### TASK DIRECTIONS
Reproduce the data below line by line, from its first line to the line with "match find_text checksum_marker", both included, and nothing past that point.

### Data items
────────────────────────────────────────
Lemma send_step_ok ev s bound :
  (forall m t, ev <> Receive m t) -> reset_sequence_numbers_on_logon (config_ s) = false ->
  expected_incoming_sequence_ s <= bound -> step_ok s (session_step ev s) bound.
Proof.
  intros Hev Hr Hb. destruct ev as [m t|t|t txt|t id|t id|m t]; cbn [session_step].
  - by destruct (Hev m t).
  - apply call_ok; [done|..]; unfold create_logon; rewrite Hr;
      destruct (negb (bool_decide (state_ s = Disconnected)) && _) eqn:E;
      first [done | apply state_edge_refl | idtac]. cbn. by destruct (state_ s).
  - apply call_ok; [done|..]; unfold create_logout; destruct (negb _) eqn:E;
      first [done | apply state_edge_refl | idtac].
    + cbn [create_admin_message]. split; [done|]. split; [|done]. by destruct txt.
    + breflect. cbn. by rewrite E.
  - cbn [create_heartbeat create_admin_message]. split; [|split; [apply state_edge_refl|cbn; lia]].
    split; [done|]. split; [|done]. by destruct id.
  - apply call_ok; unfold create_test_request; try case_bool_decide; try done; apply state_edge_refl.
  - apply call_ok; [done|..]; unfold prepare_outbound;
      destruct (negb (bool_decide (state_ s = Active)) && _ && _ && _);
      first [done | apply state_edge_refl | idtac].
    split; [done|]. split; [apply addressed_numbered|done].
Qed.
(* ===== verification/FixStream.v ===== *)
(** * The server's side of FIX ([fix_server.cpp])

    Messages cut out of a stream and the answer to a resend request; and the theorem
    that however the network cuts the bytes, the server handles the messages that
    were sent, in order. *)

From S2P Require Import Prelude.
From S2P Require Import Text.
From S2P Require Import Fix.
From S2P Require Import FixProps.
From S2P Require Import FixSession.

(** ** The stream *)

(** The message at the front of the buffer, if it is complete, and what is
    left in the buffer. *)
Definition extract_fix_message (buffer : list ascii) : option (list ascii) * list ascii :=
  match find_text (lit "8=FIX.") buffer with
  | None => (None, if 8192 <? Z.of_nat (length buffer) then [] else buffer)
  | Some begin =>
      let buffer := drop begin buffer in
      let checksum_marker := FIX_SOH :: lit "10=" in
      match find_text checksum_marker buffer with
      | None => (None, buffer)
      | Some checksum =>
          let checksum_value := (checksum + length checksum_marker)%nat in
          match find_from FIX_SOH checksum_value buffer with
          | None => (None, buffer)
          | Some message_end => (Some (take (S message_end) buffer), drop (S message_end) buffer)
          end
      end
  end.

(** The loop over the buffer: every round takes a message out of it, so its
    length bounds the rounds. *)
Fixpoint extract_loop (fuel : nat) (buffer : list ascii) : list (list ascii) * list ascii :=
  match fuel with
  | O => ([], buffer)
  | S fuel =>
      match extract_fix_message buffer with
      | (None, buffer) => ([], buffer)
      | (Some wire, buffer) =>
          let (wires, buffer) := extract_loop fuel buffer in (wire :: wires, buffer)
      end
  end.

Definition extract_all (buffer : list ascii) : list (list ascii) * list ascii :=
  extract_loop (S (length buffer)) buffer.

(** The loop of [handle_client] over what [read_some] returns: the messages in
    the order they are handled, and what is accumulated at the end. *)
Fixpoint read_stream (accumulated : list ascii) (reads : list (list ascii))
    : list (list ascii) * list ascii :=
  match reads with
  | [] => ([], accumulated)
  | bytes :: reads =>
      let (wires, accumulated) := extract_all (accumulated ++ bytes) in
      let (more, accumulated) := read_stream accumulated reads in
      (wires ++ more, accumulated)
  end.

(** ** Resending *)

Record StoredFixMessage := {
  sm_id : Z;
  sm_session_id : list ascii;
  sm_direction : list ascii;
  sm_sequence_number : Z;
  sm_message_type : list ascii;
  sm_wire_message : list ascii;
  sm_timestamp_ns : Z
}.

(** [boost::asio::write]: the messages written, in order. *)
Definition write (wire : list ascii) : ST (list (list ascii)) unit :=
  fun out => (Ok tt, out ++ [wire]).

Definition administrative (ty : FixMessageType) : bool :=
  match ty with
  | Logon | Logout | Heartbeat | TestRequest | ResendRequest | SequenceReset | Reject => true
  | NewOrderSingle | OrderCancelRequest | ExecutionReport | Unknown => false
  end.

Section resend.
Context (sender_comp_id target_comp_id : list ascii) (timestamp : Z).

(** The lambda [send_gap_fill] *)
Definition send_gap_fill (gap_begin gap_end : Z) : ST (list (list ascii)) unit :=
  if (gap_begin <=? 0) || (gap_end <? gap_begin) then mret tt
  else
    gap_fill ← lift (create_fix_gap_fill gap_begin (i32 (gap_end + 1)) sender_comp_id target_comp_id
                       timestamp);
    gap_wire ← lift (encode_fix_message gap_fill);
    write gap_wire.
Lemma small_set bound t v m : in_int t -> FIX_SOH ∉ v -> small bound m ->
  small (bound + Z.of_nat (length v) + 23) (set t v m).
Proof.
  intros Ht Hv (H1 & H2 & H3). split; [done|]. split.
  - clear H3. unfold carried, set, with_fields in *. cbn [fields].
    induction (fields m) as [|f fs IH]; cbn [set_field List.filter tag] in *.
    + destruct (negb (framing t)); [|done]. by apply Forall_singleton.
    + destruct (tag f =? t) eqn:E.
      * apply Z.eqb_eq in E. cbn [List.filter tag]. rewrite E in H2.
        destruct (negb (framing t)); [|done]. apply Forall_cons in H2 as [_ H2]. by constructor.
      * cbn [List.filter]. destruct (negb (framing (tag f))); [|by apply IH].
        apply Forall_cons in H2 as [H2 H2']. constructor; [done | by apply IH].
  - pose proof (body_set t v m). lia.
Qed.

Lemma small_mono b b' m : b <= b' -> small b m -> small b' m.
Proof. intros Hb (H1 & H2 & H3). split_and!; [done..|lia]. Qed.

Lemma print_no_soh z : FIX_SOH ∉ print_integer z.
Proof. apply numeric_no; [apply print_numeric | by right]. Qed.

Lemma get_no_soh t v m : framing t = false ->
  Forall (fun f => in_int (tag f) /\ FIX_SOH ∉ value f) (carried m) -> get t m = Some v ->
  FIX_SOH ∉ v.
Proof.
  intros Ht H Hg. rewrite <- get_received in Hg by done. unfold get, received in Hg. cbn [fields] in Hg.
  destruct (List.find _ _) as [f|] eqn:E; [|done]. injection Hg as <-.
  apply List.find_some in E as [[<- | Hin] E].
  - cbn [tag] in E. apply Z.eqb_eq in E as <-. done.
  - rewrite Forall_forall in H. by apply H, list_elem_of_In.
Qed.

(** ** Receiving the answer *)

Section recovery.
Context (sender target : list ascii) (timestamp t : Z).
Hypothesis sender_ok : sender <> [] /\ FIX_SOH ∉ sender /\ Z.of_nat (length sender) < 2 ^ 29.
Hypothesis target_ok : target <> [] /\ FIX_SOH ∉ target /\ Z.of_nat (length target) < 2 ^ 29.

(** A session that expects number [n] from the other end. *)
Definition expects (st : FixSessionState) (n : Z) (s : FixSession) : Prop :=
  target_comp_id (config_ s) = sender /\ sender_comp_id (config_ s) = target /\
  state_ s = st /\ expected_incoming_sequence_ s = n.

Lemma expects_in_sequence st n s m : expects st n s -> 1 <= n < 2 ^ 31 ->
  get 34 m = Some (print_integer n) -> get 49 m = Some sender -> get 56 m = Some target ->
  in_sequence m s.
Proof.
  intros (H1 & H2 & _ & H4) Hn G1 G2 G3. split.
  - unfold validate_comp_ids. rewrite G2, G3, H1, H2. by rewrite !bool_decide_eq_true_2.
  - unfold sequence_number, parse_positive_integer. rewrite G1, H4. cbn [mbind option_bind].
    rewrite parse_print by (unfold in_int; lia). by rewrite (proj2 (Z.leb_gt _ _)) by lia.
Qed.

(** A message of the application, resent or not, is the next in sequence; it
    need not be one the session supports. *)
Lemma expects_message st n s m : expects st n s -> 1 <= n < 2 ^ 31 - 1 ->
  get 34 m = Some (print_integer n) -> get 49 m = Some sender -> get 56 m = Some target ->
  administrative (message_type m) = false -> expects st (n + 1) (receive m t s).2.
Proof.
  intros He Hn G1 G2 G3 Ha.
  rewrite receive_in_sequence by (eapply expects_in_sequence; eauto; lia).
  destruct He as (H1 & H2 & H3 & H4). unfold process.
  assert (Hc : expects st (n + 1) (consume t s)).
  { unfold expects, consume. cbn. rewrite H4, i32_small by lia. done. }
  destruct (message_type m); try done; unfold expects in *; cbn; try (destruct (negb _)); by cbn.
Qed.

(** The message of [create_fix_gap_fill]. *)
Lemma gap_fill_ok gap_begin gap_end : 1 <= gap_begin <= gap_end -> gap_end < 2 ^ 31 - 1 ->
  exists g, create_fix_gap_fill gap_begin (i32 (gap_end + 1)) sender target timestamp = Ok g /\
    well_formed g /\ message_type g = SequenceReset /\
    get 34 g = Some (print_integer gap_begin) /\ get 36 g = Some (print_integer (gap_end + 1)) /\
    get 49 g = Some sender /\ get 56 g = Some target.
Proof.
  intros H1 H2. destruct sender_ok as (S1 & S2 & S3), target_ok as (T1 & T2 & T3).
  unfold create_fix_gap_fill. rewrite i32_small by lia.
  rewrite (proj2 (Z.leb_gt _ _)), (proj2 (Z.leb_gt _ _)) by lia. cbn [orb].
  rewrite !bool_decide_eq_false_2 by done. cbn [orb].
  eexists. split; [reflexivity|]. split.
  - pose proof (length_print gap_begin). pose proof (length_print (gap_end + 1)).
    pose proof (length_print timestamp).
    eapply small_well_formed; [|repeat (apply small_set;
      [unfold in_int; lia | first [apply print_no_soh | done | by apply find_char_absent]|])].
    2: { instantiate (1 := 5). split_and!; [by apply find_char_absent | constructor | by cbn]. }
    cbn [length lit String.list_ascii_of_string]. lia.
  - split; [done|]. split_and!; by repeat (rewrite get_set_eq || rewrite get_set_ne by lia).
Qed.

Lemma expects_gap_fill st n new s g : expects st n s -> 1 <= n < new -> new < 2 ^ 31 ->
  message_type g = SequenceReset -> get 34 g = Some (print_integer n) ->
  get 36 g = Some (print_integer new) -> get 49 g = Some sender -> get 56 g = Some target ->
  expects st new (receive g t s).2.
Proof.
  intros He H1 H2 Hty G1 G2 G3 G4.
  rewrite receive_in_sequence by (eapply expects_in_sequence; eauto; lia).
  destruct He as (E1 & E2 & E3 & E4). unfold process. rewrite Hty.
  unfold process_sequence_reset, parse_positive_integer. rewrite G2. cbn [mbind option_bind].
  rewrite parse_print by (unfold in_int; lia).
  rewrite (proj2 (Z.leb_gt _ _)) by lia. unfold consume. cbn [expected_incoming_sequence_].
  rewrite E4, i32_small by lia. rewrite (proj2 (Z.ltb_ge _ _)) by lia. done.
Qed.

(** [send_gap_fill] writes one message, which moves the receiver past the gap. *)
Lemma send_gap_fill_ok st gap_begin gap_end s out :
  expects st gap_begin s -> 1 <= gap_begin <= gap_end -> gap_end < 2 ^ 31 - 1 ->
  exists w, send_gap_fill sender target timestamp gap_begin gap_end out = (Ok tt, out ++ [w]) /\
    expects st (gap_end + 1) (deliver [w] t s).
Proof.
  intros He H1 H2. destruct (gap_fill_ok gap_begin gap_end H1 H2) as (g & Hg & Hw & Hty & G1 & G2 & G3 & G4).
  exists (wire_of g). unfold send_gap_fill.
  rewrite (proj2 (Z.leb_gt _ _)), (proj2 (Z.ltb_ge _ _)) by lia. cbn [orb].
  unfold mbind, st_bind, lift, write. rewrite Hg, encode_wire.
  rewrite bool_decide_eq_false_2 by congruence. split; [done|].
  rewrite deliver_wire by congruence. eapply expects_gap_fill; eauto; lia.
Qed.

(** A stored message is the encoded message number [n] of this side. *)
Record stored_as (n : Z) (row : StoredFixMessage) (m : FixMessage) : Prop := {
  sa_number : sm_sequence_number row = n;
  sa_wire : sm_wire_message row = wire_of m;
  sa_small : small (2 ^ 29) m;
  sa_type : message_type m <> Unknown;
  sa_34 : get 34 m = Some (print_integer n);
  sa_49 : get 49 m = Some sender;
  sa_56 : get 56 m = Some target;
  sa_52 : is_Some (get 52 m)
}.

Lemma small_received b m : small b m -> small b (received m).
Proof.
  intros (H1 & H2 & H3). split; [done|]. rewrite carried_received. split; [done|].
  rewrite encode_body_texts in *. unfold body_texts. rewrite carried_received. exact H3.
Qed.

Lemma resend_ok n row m : stored_as n row m ->
  exists r, prepare_fix_resend (received m) timestamp = Ok r /\ well_formed r /\
    message_type r = message_type m /\
    get 34 r = Some (print_integer n) /\ get 49 r = Some sender /\ get 56 r = Some target.
Proof.
  intros [_ _ Hs _ G1 G2 G3 [v G4]]. unfold prepare_fix_resend. rewrite get_received, G4 by done.
  eexists. split; [reflexivity|]. split.
  - pose proof (length_print timestamp). pose proof (value_within 52 v m G4 eq_refl).
    assert (FIX_SOH ∉ v) by (destruct Hs as (_ & Hs & _); by eapply (get_no_soh 52)).
    eapply small_well_formed; [|repeat (apply small_set;
      [unfold in_int; lia | first [apply print_no_soh | done | by apply find_char_absent]|])].
    2: { by apply small_received. }
    destruct Hs as (_ & _ & Hs). cbn [length lit String.list_ascii_of_string]. lia.
  - split; [done|].
    split_and!; repeat (rewrite get_set_eq || rewrite get_set_ne by lia); by rewrite get_received.
Qed.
────────────────────────────────────────
### WRITTEN RESPONSE
Lemma send_step_ok ev s bound :
  (forall m t, ev <> Receive m t) -> reset_sequence_numbers_on_logon (config_ s) = false ->
  expected_incoming_sequence_ s <= bound -> step_ok s (session_step ev s) bound.
Proof.
  intros Hev Hr Hb. destruct ev as [m t|t|t txt|t id|t id|m t]; cbn [session_step].
  - by destruct (Hev m t).
  - apply call_ok; [done|..]; unfold create_logon; rewrite Hr;
      destruct (negb (bool_decide (state_ s = Disconnected)) && _) eqn:E;
      first [done | apply state_edge_refl | idtac]. cbn. by destruct (state_ s).
  - apply call_ok; [done|..]; unfold create_logout; destruct (negb _) eqn:E;
      first [done | apply state_edge_refl | idtac].
    + cbn [create_admin_message]. split; [done|]. split; [|done]. by destruct txt.
    + breflect. cbn. by rewrite E.
  - cbn [create_heartbeat create_admin_message]. split; [|split; [apply state_edge_refl|cbn; lia]].
    split; [done|]. split; [|done]. by destruct id.
  - apply call_ok; unfold create_test_request; try case_bool_decide; try done; apply state_edge_refl.
  - apply call_ok; [done|..]; unfold prepare_outbound;
      destruct (negb (bool_decide (state_ s = Active)) && _ && _ && _);
      first [done | apply state_edge_refl | idtac].
    split; [done|]. split; [apply addressed_numbered|done].
Qed.
(* ===== verification/FixStream.v ===== *)
(** * The server's side of FIX ([fix_server.cpp])

    Messages cut out of a stream and the answer to a resend request; and the theorem
    that however the network cuts the bytes, the server handles the messages that
    were sent, in order. *)

From S2P Require Import Prelude.
From S2P Require Import Text.
From S2P Require Import Fix.
From S2P Require Import FixProps.
From S2P Require Import FixSession.

(** ** The stream *)

(** The message at the front of the buffer, if it is complete, and what is
    left in the buffer. *)
Definition extract_fix_message (buffer : list ascii) : option (list ascii) * list ascii :=
  match find_text (lit "8=FIX.") buffer with
  | None => (None, if 8192 <? Z.of_nat (length buffer) then [] else buffer)
  | Some begin =>
      let buffer := drop begin buffer in
      let checksum_marker := FIX_SOH :: lit "10=" in
      match find_text checksum_marker buffer with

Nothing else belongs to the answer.